(* ===== verification/Bytes.v ===== *)
(** * Bytes, machine integers, decimal text and UTF-8

    The primitives of Rust's standard library and of the [bytes] buffers that
    the wire codecs use: [as] casts at a width, big-endian [put_*]/[get_*],
    [Display] and [FromStr] of integers, and [str::from_utf8].  A byte is
    [Byte.byte]; an integer is a [Z] whose range is its type's. *)
From S2P Require Import Prelude.

Open Scope Z_scope.

(** ** Widths *)

Definition U8_MAX : Z := 255.
Definition U16_MAX : Z := 65535.
Definition U32_MAX : Z := 4294967295.
Definition U64_MAX : Z := 18446744073709551615.
Definition I8_MIN : Z := -128.
Definition I8_MAX : Z := 127.
Definition I16_MIN : Z := -32768.
Definition I16_MAX : Z := 32767.
Definition I32_MIN : Z := -2147483648.
Definition I32_MAX : Z := 2147483647.
Definition I64_MIN : Z := -9223372036854775808.
Definition I64_MAX : Z := 9223372036854775807.

(** [x as uW]: the low [w] bits. *)
Definition as_unsigned (w z : Z) : Z := z mod 2 ^ w.

(** [x as iW]: two's complement at [w] bits. *)
Definition as_signed (w z : Z) : Z :=
  let u := z mod 2 ^ w in if u <? 2 ^ (w - 1) then u else u - 2 ^ w.

Definition in_i64 (z : Z) : bool := (I64_MIN <=? z) && (z <=? I64_MAX).
Definition in_u64 (z : Z) : bool := (0 <=? z) && (z <=? U64_MAX).

Lemma as_signed_id w z :
  0 < w → - 2 ^ (w - 1) <= z < 2 ^ (w - 1) → as_signed w z = z.
Proof.
  intros Hw Hz. unfold as_signed.
  assert (2 ^ w = 2 * 2 ^ (w - 1)) as E.
  { rewrite <- Z.pow_succ_r by lia. f_equal; lia. }
  destruct (decide (0 <= z)).
  - rewrite Z.mod_small by lia. destruct (Z.ltb_spec z (2 ^ (w - 1))); lia.
  - assert (z mod 2 ^ w = z + 2 ^ w) as ->.
    { rewrite <- (Z.mod_small (z + 2 ^ w) (2 ^ w)) by lia.
      rewrite <- (Z.mul_1_l (2 ^ w)) at 2. by rewrite Z_mod_plus_full. }
    destruct (Z.ltb_spec (z + 2 ^ w) (2 ^ (w - 1))); lia.
Qed.

Lemma as_signed_range w z : 0 < w → - 2 ^ (w - 1) <= as_signed w z < 2 ^ (w - 1).
Proof.
  intros Hw. unfold as_signed. assert (2 ^ w = 2 * 2 ^ (w - 1)) as E.
  { rewrite <- Z.pow_succ_r by lia. f_equal; lia. }
  assert (0 <= z mod 2 ^ w < 2 ^ w) by (apply Z.mod_pos_bound; lia).
  destruct (Z.ltb_spec (z mod 2 ^ w) (2 ^ (w - 1))); lia.
Qed.

Lemma as_signed_mod w z : as_signed w (z mod 2 ^ w) = as_signed w z.
Proof. unfold as_signed. by rewrite Zmod_mod. Qed.

(** ** Bytes *)

Definition u8 (b : byte) : Z := Z.of_N (Byte.to_N b).

Definition to_u8 (z : Z) : byte :=
  match Byte.of_N (Z.to_N (z mod 256)) with Some b => b | None => x00 end.

#[export] Instance byte_eq_dec : EqDecision byte := Byte.byte_eq_dec.

Lemma u8_range b : 0 <= u8 b <= 255.
Proof. unfold u8. pose proof (Byte.to_N_bounded b). lia. Qed.

Lemma u8_to_u8 z : u8 (to_u8 z) = z mod 256.
Proof.
  unfold u8, to_u8. pose proof (Z.mod_pos_bound z 256).
  destruct (Byte.of_N _) as [b|] eqn:E.
  - apply Byte.to_of_N in E. rewrite E. lia.
  - apply Byte.of_N_None_iff in E. lia.
Qed.

Lemma u8_to_u8_small z : 0 <= z <= 255 → u8 (to_u8 z) = z.
Proof. intros. rewrite u8_to_u8. apply Z.mod_small. lia. Qed.

Lemma to_u8_u8 b : to_u8 (u8 b) = b.
Proof.
  unfold to_u8, u8. pose proof (Byte.to_N_bounded b).
  rewrite Z.mod_small, N2Z.id by lia. by rewrite Byte.of_to_N.
Qed.

Lemma u8_inj b c : u8 b = u8 c → b = c.
Proof. intros H. by rewrite <- (to_u8_u8 b), H, to_u8_u8. Qed.

(** ** Big-endian integers: [BufMut::put_uN] and [Buf::get_uN] *)

(** Length of a byte buffer as a [usize]. *)
Definition blen {A} (l : list A) : Z := Z.of_nat (length l).

Lemma blen_nonneg {A} (l : list A) : 0 <= blen l.
Proof. unfold blen. lia. Qed.

Lemma blen_app {A} (l r : list A) : blen (l ++ r) = blen l + blen r.
Proof. unfold blen. rewrite length_app. lia. Qed.

Lemma blen_map {A B} (f : A → B) l : blen (map f l) = blen l.
Proof. unfold blen. by rewrite length_map. Qed.

Lemma take_drop_blen {A} (l r : list A) :
  take (Z.to_nat (blen l)) (l ++ r) = l ∧ drop (Z.to_nat (blen l)) (l ++ r) = r.
Proof. unfold blen. rewrite Nat2Z.id. by rewrite take_app_length, drop_app_length. Qed.

Lemma sup_nonempty {A} (h : A → nat) l : 1 <= blen l → (0 < sup h l)%nat.
Proof. destruct l; simpl; [done | lia]. Qed.

Fixpoint put_be (n : nat) (z : Z) : list byte :=
  match n with O => [] | S n => put_be n (z / 256) ++ [to_u8 z] end.

Definition get_be (l : list byte) : Z := foldl (λ acc b, acc * 256 + u8 b) 0 l.

Lemma put_be_length n z : length (put_be n z) = n.
Proof. revert z. induction n; intros; simpl; [done|]. rewrite length_app, IHn. simpl. lia. Qed.

Lemma get_be_snoc l b : get_be (l ++ [b]) = get_be l * 256 + u8 b.
Proof. unfold get_be. by rewrite foldl_app. Qed.

Lemma get_be_put_be n z : get_be (put_be n z) = z mod 2 ^ (8 * Z.of_nat n).
Proof.
  revert z. induction n as [|n IH]; intros z; simpl put_be.
  { cbn. by rewrite Z.mod_1_r. }
  rewrite get_be_snoc, IH, u8_to_u8.
  replace (8 * Z.of_nat (S n)) with (8 + 8 * Z.of_nat n) by lia.
  rewrite Z.pow_add_r by lia. change (2 ^ 8) with 256.
  rewrite Z.rem_mul_r by lia. lia.
Qed.

Lemma get_be_range l : 0 <= get_be l < 2 ^ (8 * blen l).
Proof.
  unfold blen. induction l as [|b l IH] using rev_ind; [cbn; lia|].
  rewrite get_be_snoc, length_app. simpl length. pose proof (u8_range b).
  replace (8 * Z.of_nat (length l + 1)) with (8 + 8 * Z.of_nat (length l)) by lia.
  rewrite Z.pow_add_r by lia. change (2 ^ 8) with 256. lia.
Qed.

Lemma put_be_get_be l : put_be (length l) (get_be l) = l.
Proof.
  induction l as [|b l IH] using rev_ind; [done|].
  rewrite length_app, Nat.add_comm, get_be_snoc. simpl put_be.
  pose proof (u8_range b).
  rewrite Z.add_comm, Z.div_add, Z.div_small by lia. rewrite Z.add_0_l, IH.
  f_equal. f_equal. rewrite <- (to_u8_u8 b) at 2. unfold to_u8.
  by rewrite Z_mod_plus_full.
Qed.

(** [buf.split_to(n)] on a buffer that holds at least [n] bytes; [None] where
    the buffer is shorter (the callers test the length first). *)
Definition split_to (n : nat) (buf : list byte) : option (list byte * list byte) :=
  if decide (n <= length buf)%nat then Some (take n buf, drop n buf) else None.

Lemma split_to_app l r : split_to (length l) (l ++ r) = Some (l, r).
Proof.
  unfold split_to. rewrite decide_True by (rewrite length_app; lia).
  by rewrite take_app_length, drop_app_length.
Qed.

Lemma split_to_Some n buf l r :
  split_to n buf = Some (l, r) → buf = l ++ r ∧ length l = n.
Proof.
  unfold split_to. case_decide as H; [|done]. intros [= <- <-].
  by rewrite take_drop, length_take_le.
Qed.

(** ** Rust strings *)

(** [s.as_bytes()] and [String::from_utf8_unchecked]. *)
Definition as_bytes (s : string) : list byte := list_byte_of_string s.
Definition of_bytes (l : list byte) : string := string_of_list_byte l.

Lemma of_bytes_as_bytes s : of_bytes (as_bytes s) = s.
Proof. apply string_of_list_byte_of_string. Qed.
Lemma as_bytes_of_bytes l : as_bytes (of_bytes l) = l.
Proof. apply list_byte_of_string_of_list_byte. Qed.
Lemma as_bytes_inj s t : as_bytes s = as_bytes t → s = t.
Proof. intros H. by rewrite <- (of_bytes_as_bytes s), H, of_bytes_as_bytes. Qed.

Definition byte_in (lo hi : Z) (b : byte) : bool := (lo <=? u8 b) && (u8 b <=? hi).
Definition utf8_cont : byte → bool := byte_in 128 191.

(** [str::from_utf8]'s acceptance: the well-formed byte sequences of the
    Unicode standard (no overlong form, no surrogate, at most U+10FFFF). *)
Fixpoint utf8_valid (l : list byte) : bool :=
  match l with
  | [] => true
  | b0 :: l1 =>
      if u8 b0 <? 128 then utf8_valid l1
      else if byte_in 194 223 b0 then
        match l1 with
        | b1 :: l2 => utf8_cont b1 && utf8_valid l2
        | _ => false
        end
      else if byte_in 224 239 b0 then
        match l1 with
        | b1 :: b2 :: l3 =>
            (if u8 b0 =? 224 then byte_in 160 191 b1
             else if u8 b0 =? 237 then byte_in 128 159 b1
             else utf8_cont b1) && utf8_cont b2 && utf8_valid l3
        | _ => false
        end
      else if byte_in 240 244 b0 then
        match l1 with
        | b1 :: b2 :: b3 :: l4 =>
            (if u8 b0 =? 240 then byte_in 144 191 b1
             else if u8 b0 =? 244 then byte_in 128 143 b1
             else utf8_cont b1) && utf8_cont b2 && utf8_cont b3 && utf8_valid l4
        | _ => false
        end
      else false
  end.

Definition from_utf8 (l : list byte) : option string :=
  if utf8_valid l then Some (of_bytes l) else None.

(** The type invariant of a Rust [String]. *)
Definition str_ok (s : string) : bool := utf8_valid (as_bytes s).

Lemma from_utf8_as_bytes s : str_ok s = true → from_utf8 (as_bytes s) = Some s.
Proof. unfold str_ok, from_utf8. intros ->. by rewrite of_bytes_as_bytes. Qed.

Lemma from_utf8_Some l s : from_utf8 l = Some s → as_bytes s = l ∧ str_ok s = true.
Proof.
  unfold from_utf8, str_ok. destruct (utf8_valid l) eqn:E; [|done].
  intros [= <-]. by rewrite as_bytes_of_bytes.
Qed.

Definition is_ascii (b : byte) : bool := u8 b <? 128.

Lemma utf8_valid_ascii_app l r :
  forallb is_ascii l = true → utf8_valid (l ++ r) = utf8_valid r.
Proof.
  induction l as [|b l IH]; simpl; [done|].
  unfold is_ascii at 1. destruct (u8 b <? 128); simpl; [exact IH | done].
Qed.

Lemma utf8_valid_ascii l : forallb is_ascii l = true → utf8_valid l = true.
Proof. intros H. rewrite <- (app_nil_r l). by rewrite utf8_valid_ascii_app. Qed.

(** ** Decimal text: [Display] and [FromStr] of integers *)

Definition digit (d : Z) : byte := to_u8 (48 + d).

Fixpoint digits_fuel (fuel : nat) (n : Z) : list byte :=
  match fuel with
  | O => []
  | S fuel =>
      if n <? 10 then [digit n] else digits_fuel fuel (n / 10) ++ [digit (n mod 10)]
  end.

(** Digits of a non-negative integer; a number has at most [log2 n + 1] of them. *)
Definition digits (n : Z) : list byte := digits_fuel (S (Z.to_nat (Z.log2 n))) n.

(** [format!("{}", n)]. *)
Definition show_int (n : Z) : list byte :=
  if n <? 0 then x2d :: digits (- n) else digits n.

Definition is_digit : byte → bool := byte_in 48 57.
Definition digit_val (b : byte) : Z := u8 b - 48.

Definition parse_digits (l : list byte) : option Z :=
  match l with
  | [] => None
  | _ =>
      if forallb is_digit l
      then Some (foldl (λ acc b, acc * 10 + digit_val b) 0 l)
      else None
  end.

(** [str::parse::<T>] for an unsigned [T]: an optional [+], then digits, the
    value within [0..=hi]. *)
Definition parse_unsigned (hi : Z) (l : list byte) : option Z :=
  let ds := match l with x2b :: ds => ds | _ => l end in
  n ← parse_digits ds;
  if n <=? hi then Some n else None.

(** [str::parse::<T>] for a signed [T]: an optional sign, then digits. *)
Definition parse_signed (lo hi : Z) (l : list byte) : option Z :=
  match l with
  | x2d :: ds => n ← parse_digits ds; if lo <=? - n then Some (- n) else None
  | x2b :: ds => n ← parse_digits ds; if n <=? hi then Some n else None
  | ds => n ← parse_digits ds; if n <=? hi then Some n else None
  end.

Definition parse_i64 : list byte → option Z := parse_signed I64_MIN I64_MAX.
Definition parse_usize : list byte → option Z := parse_unsigned U64_MAX.

Lemma digit_val_digit d : 0 <= d <= 9 → digit_val (digit d) = d.
Proof. intros. unfold digit_val, digit. rewrite u8_to_u8_small by lia. lia. Qed.

Lemma is_digit_digit d : 0 <= d <= 9 → is_digit (digit d) = true.
Proof.
  intros. unfold is_digit, byte_in, digit. rewrite u8_to_u8_small by lia.
  rewrite andb_true_iff, !Z.leb_le. lia.
Qed.

Lemma digits_fuel_spec fuel n :
  0 <= n < 2 ^ Z.of_nat fuel → (0 < fuel)%nat →
  forallb is_digit (digits_fuel fuel n) = true
  ∧ digits_fuel fuel n ≠ []
  ∧ foldl (λ acc b, acc * 10 + digit_val b) 0 (digits_fuel fuel n) = n.
Proof.
  revert n. induction fuel as [|fuel IH]; intros n Hn Hf; [lia|]. simpl.
  destruct (Z.ltb_spec n 10).
  { simpl. rewrite is_digit_digit, digit_val_digit by lia. done. }
  rewrite Nat2Z.inj_succ, Z.pow_succ_r in Hn by lia.
  destruct fuel as [|fuel]; [cbn in Hn; lia|].
  pose proof (Z.mod_pos_bound n 10) as Hm.
  destruct (IH (n / 10)) as (H1 & H2 & H3); [|lia|].
  { split; [apply Z.div_pos; lia|]. apply Z.div_lt_upper_bound; lia. }
  rewrite forallb_app, foldl_app, H1, H3. simpl.
  rewrite is_digit_digit, digit_val_digit by lia.
  split; [done|]. split; [by intros [? ?]%app_eq_nil|].
  rewrite (Z.div_mod n 10) at 3 by lia. lia.
Qed.

Lemma digits_spec n :
  0 <= n →
  forallb is_digit (digits n) = true ∧ digits n ≠ [] ∧
  foldl (λ acc b, acc * 10 + digit_val b) 0 (digits n) = n.
Proof.
  intros Hn. apply digits_fuel_spec; [|lia].
  rewrite Nat2Z.inj_succ, Z2Nat.id by apply Z.log2_nonneg.
  split; [done|]. destruct (decide (n = 0)) as [->|]; [done|].
  apply Z.log2_spec. lia.
Qed.

Lemma parse_digits_digits n : 0 <= n → parse_digits (digits n) = Some n.
Proof.
  intros Hn. destruct (digits_spec n Hn) as (H1 & H2 & H3).
  unfold parse_digits. rewrite H1, H3. by destruct (digits n).
Qed.

(** A digit string starts with no sign. *)
Lemma digits_head n : 0 <= n → ∃ b l, digits n = b :: l ∧ is_digit b = true.
Proof.
  intros Hn. destruct (digits_spec n Hn) as (H1 & H2 & _).
  destruct (digits n) as [|b l]; [done|]. simpl in H1.
  apply andb_true_iff in H1 as [? _]. eauto.
Qed.

Lemma is_digit_not_sign b : is_digit b = true → b ≠ x2d ∧ b ≠ x2b.
Proof. intros H. split; intros ->; vm_compute in H; discriminate. Qed.

Lemma parse_signed_digits lo hi n :
  0 <= n <= hi → parse_signed lo hi (digits n) = Some n.
Proof.
  intros Hn. destruct (digits_head n) as (b & l & E & Hb); [lia|].
  pose proof (parse_digits_digits n (proj1 Hn)) as Hp.
  destruct (is_digit_not_sign b Hb) as [? ?].
  unfold parse_signed. rewrite E in *.
  destruct b; try done; simpl in *; rewrite Hp; simpl;
    destruct (Z.leb_spec n hi); done || lia.
Qed.

Lemma parse_unsigned_digits hi n :
  0 <= n <= hi → parse_unsigned hi (digits n) = Some n.
Proof.
  intros Hn. destruct (digits_head n) as (b & l & E & Hb); [lia|].
  pose proof (parse_digits_digits n (proj1 Hn)) as Hp.
  destruct (is_digit_not_sign b Hb) as [? ?].
  unfold parse_unsigned. rewrite E in *.
  destruct b; try done; simpl in *; rewrite Hp; simpl;
    destruct (Z.leb_spec n hi); done || lia.
Qed.

Lemma parse_signed_show lo hi n :
  lo <= n <= hi → parse_signed lo hi (show_int n) = Some n.
Proof.
  intros Hn. unfold show_int. destruct (Z.ltb_spec n 0).
  - unfold parse_signed. rewrite parse_digits_digits by lia. simpl.
    rewrite Z.opp_involutive. destruct (Z.leb_spec lo n); done || lia.
  - apply parse_signed_digits. lia.
Qed.

Lemma digits_ascii n : 0 <= n → forallb is_ascii (digits n) = true.
Proof.
  intros Hn. destruct (digits_spec n Hn) as (H & _).
  eapply forallb_forall. intros b Hb.
  eapply forallb_forall in H; [|exact Hb].
  unfold is_digit, byte_in, is_ascii in *. bool_to_prop. apply Z.ltb_lt. lia.
Qed.

Lemma show_int_ascii n : forallb is_ascii (show_int n) = true.
Proof.
  unfold show_int. destruct (Z.ltb_spec n 0); [simpl|]; apply digits_ascii; lia.
Qed.

Lemma show_parse_usize n : 0 <= n <= U64_MAX → parse_usize (show_int n) = Some n.
Proof.
  intros H. unfold show_int. destruct (Z.ltb_spec n 0); [lia|]. by apply parse_unsigned_digits.
Qed.

(** A decimal text is short. *)
Lemma digits_fuel_length fuel n : (length (digits_fuel fuel n) <= fuel)%nat.
Proof.
  revert n. induction fuel as [|fuel IH]; intros n; simpl; [lia|].
  case_match; simpl; [lia|]. rewrite length_app. specialize (IH (n / 10)). simpl. lia.
Qed.

Lemma show_int_length n : - 2 ^ 64 < n < 2 ^ 64 → (length (show_int n) <= 66)%nat.
Proof.
  intros Hn. unfold show_int, digits. destruct (Z.ltb_spec n 0).
  - cbn [length]. pose proof (digits_fuel_length (S (Z.to_nat (Z.log2 (- n)))) (- n)).
    assert (Z.log2 (- n) < 64) by (apply Z.log2_lt_pow2; lia). lia.
  - pose proof (digits_fuel_length (S (Z.to_nat (Z.log2 n))) n).
    destruct (decide (n = 0)) as [->|]; [cbn; lia|].
    assert (Z.log2 n < 64) by (apply Z.log2_lt_pow2; lia). lia.
Qed.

Problem description:
Where does the string "eapply" appear in the records above? Show every line that holds it.

Result of this exercise:
  eapply forallb_forall. intros b Hb.
  eapply forallb_forall in H; [|exact Hb].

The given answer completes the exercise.